(* ===== verification/ConnectionProgress.v ===== *)
(** * Streams and progress of a connection

    The code of a connection neither puts bytes on the wire nor invents received
    ones; what the kernel delivered is what the coroutine consumed followed by
    what is buffered.

    The kernel takes a batch in as many pieces as it likes.  Every piece that is
    not empty brings the output closer to its end, so that a message is sent after
    at most as many completions as it has bytes; a batch of empty fragments, on
    the other hand, is submitted again and again. *)

From S2P Require Import Prelude SendQueue ChunkPool InputChainBuffer TcpConnection ConnectionSafety.
Import ChunkPoolManagerInput TcpConnection ConnectionSafety.

Module ConnectionProgress.

Section progress.
Context {A : Allocator} {B : BufRing} {F : WriteErrors}.

(** ** What only the kernel does

    The bytes on the wire, the bytes received and the descriptors: the code of the
    connection never touches them, and only [handleClose] closes.  Every operation
    that comes into flight is one the connection asked its loop for: the number in
    flight less the number of requests is [reads_due] and [writes_due], and only a
    completion changes it. *)

Definition is_read (q : Request) : bool := match q with TcpConnection.SubmitRead _ => true | _ => false end.
Definition is_write (q : Request) : bool := match q with TcpConnection.SubmitWrite _ _ => true | _ => false end.
Definition reads_asked (qs : list Request) : Z := zlen (List.filter is_read qs).
Definition writes_asked (qs : list Request) : Z := zlen (List.filter is_write qs).
Definition reads_due (c : TcpConnection) : Z := Z.of_nat (reads_in_flight c) - reads_asked (requests c).
Definition writes_due (c : TcpConnection) : Z := Z.of_nat (writes_in_flight c) - writes_asked (requests c).
Definition due (c : TcpConnection) : Z * Z := (reads_due c, writes_due c).

Lemma due_submitRead c : due (submitRead c) = due c.
Proof.
  unfold due, reads_due, writes_due, reads_asked, writes_asked. simpl. rewrite !List.filter_app. simpl.
  unfold zlen. rewrite !length_app. simpl. f_equal; lia.
Qed.
Lemma due_submitWrite c : due (submitWrite c) = due c.
Proof.
  unfold due, reads_due, writes_due, reads_asked, writes_asked. simpl. rewrite !List.filter_app. simpl.
  unfold zlen. rewrite !length_app. simpl. f_equal; lia.
Qed.
Lemma due_submitCancel c : due (submitCancel c) = due c.
Proof.
  unfold due, reads_due, writes_due, reads_asked, writes_asked. simpl. by rewrite !List.filter_app, !app_nil_r.
Qed.
Lemma due_on_read f c : due (on_read f c) = due c.
Proof. done. Qed.
Lemma due_on_write f c : due (on_write f c) = due c.
Proof. done. Qed.
Lemma due_set_frame h f c : due (set_frame h f c) = due c.
Proof. done. Qed.
Lemma due_set_functors fs c : due (set_functors fs c) = due c.
Proof. done. Qed.
Lemma due_set_pool m c : due (set_pool m c) = due c.
Proof. done. Qed.
Lemma due_set_input r k c : due (set_input r k c) = due c.
Proof. done. Qed.
Lemma due_set_bytes a w c : due (set_bytes a w c) = due c.
Proof. done. Qed.
Lemma due_set_closing b s c : due (set_closing b s c) = due c.
Proof. done. Qed.
Lemma due_set_map m n c : due (set_map m n c) = due c.
Proof. done. Qed.
Hint Rewrite due_submitRead due_submitWrite due_submitCancel due_on_read due_on_write due_set_frame due_set_functors
  due_set_pool due_set_input due_set_bytes due_set_closing due_set_map : due.

Notation io c := (wire c, received c, W.fd_ (write_context_ c), R.fd_ (read_context_ c), due c) (only parsing).
Notation kept c :=
  (wire c, received c, W.fd_ (write_context_ c), R.fd_ (read_context_ c), due c, closing_ c, sock_closed_ c,
   close_callback_ c, close_calls c) (only parsing).
Ltac io_solve := simpl in *; unfold queue_destroy in *; autorewrite with due in *; congruence.

Ltac io_tac := ok_inv; try io_solve.

Lemma flush_io c c' : flush c = Ok c' -> kept c' = kept c.
Proof. unfold flush. intros H. io_tac. Qed.

Lemma sendInLoop_io d c c' : sendInLoop d c = Ok c' -> kept c' = kept c.
Proof.
  unfold sendInLoop. intros H. io_tac.
  match goal with H : flush _ = _ |- _ => apply flush_io in H end. io_solve.
Qed.

Lemma send_await_ready_io here d c b c' : send_await_ready here d c = Ok (b, c') -> kept c' = kept c.
Proof.
  unfold send_await_ready. intros H. io_tac.
  match goal with H : sendInLoop _ _ = _ |- _ => apply sendInLoop_io in H; io_solve end.
Qed.

Lemma send_await_suspend_io here d c : kept (send_await_suspend here d c) = kept c.
Proof. unfold send_await_suspend. destruct here; io_solve. Qed.

Lemma recv_suspend_here_io c : kept (recv_suspend_here c) = kept c.
Proof. unfold recv_suspend_here. case_decide; io_solve. Qed.

Lemma recv_await_suspend_io here c : kept (recv_await_suspend here c) = kept c.
Proof. unfold recv_await_suspend. destruct here; [apply recv_suspend_here_io | io_solve]. Qed.

Lemma send_await_resume_io c b c' : send_await_resume c = (b, c') -> kept c' = kept c.
Proof. unfold send_await_resume. intros H. destruct (closing_ c) eqn:E; simplify_eq/=; io_solve. Qed.

Lemma recv_await_resume_io c n c' : recv_await_resume c = (n, c') -> kept c' = kept c.
Proof. unfold recv_await_resume. intros H. destruct (R.is_error_ _), (closing_ c) eqn:E; simplify_eq/=; io_solve. Qed.

Lemma read_io sz c d c' : read sz c = Ok (d, c') -> kept c' = kept c.
Proof. unfold read. intros H. io_tac. Qed.

Lemma retrieve_io sz c c' : retrieve sz c = Ok c' -> kept c' = kept c.
Proof. unfold retrieve. intros H. io_tac. Qed.

Lemma run_io here p : forall c c', run here p c = Ok c' -> kept c' = kept c.
Proof.
  induction p as [d k IH|k IH|sz k IH|k IH|sz k IH|k IH|]; intros c c' H; simpl in H; io_tac;
    repeat match goal with
    | H : send_await_ready _ _ _ = _ |- _ => apply send_await_ready_io in H
    | H : send_await_resume _ = _ |- _ => apply send_await_resume_io in H
    | H : recv_await_resume _ = _ |- _ => apply recv_await_resume_io in H
    | H : read _ _ = _ |- _ => apply read_io in H
    | H : retrieve _ _ = _ |- _ => apply retrieve_io in H
    | H : run _ _ _ = Ok _ |- _ => apply IH in H; simpl in H
    end; rewrite ?send_await_suspend_io, ?recv_await_suspend_io; io_solve.
Qed.

Lemma resume_io c c' : resume c = Ok c' -> kept c' = kept c.
Proof.
  unfold resume. destruct (frame_ c); intros H; io_tac; apply run_io in H;
    try apply send_await_resume_io in E; try apply recv_await_resume_io in E; io_solve.
Qed.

Directions for this task: For the data above, state how many of its lines contain the word "false", giving no other text.

Problem solution: 2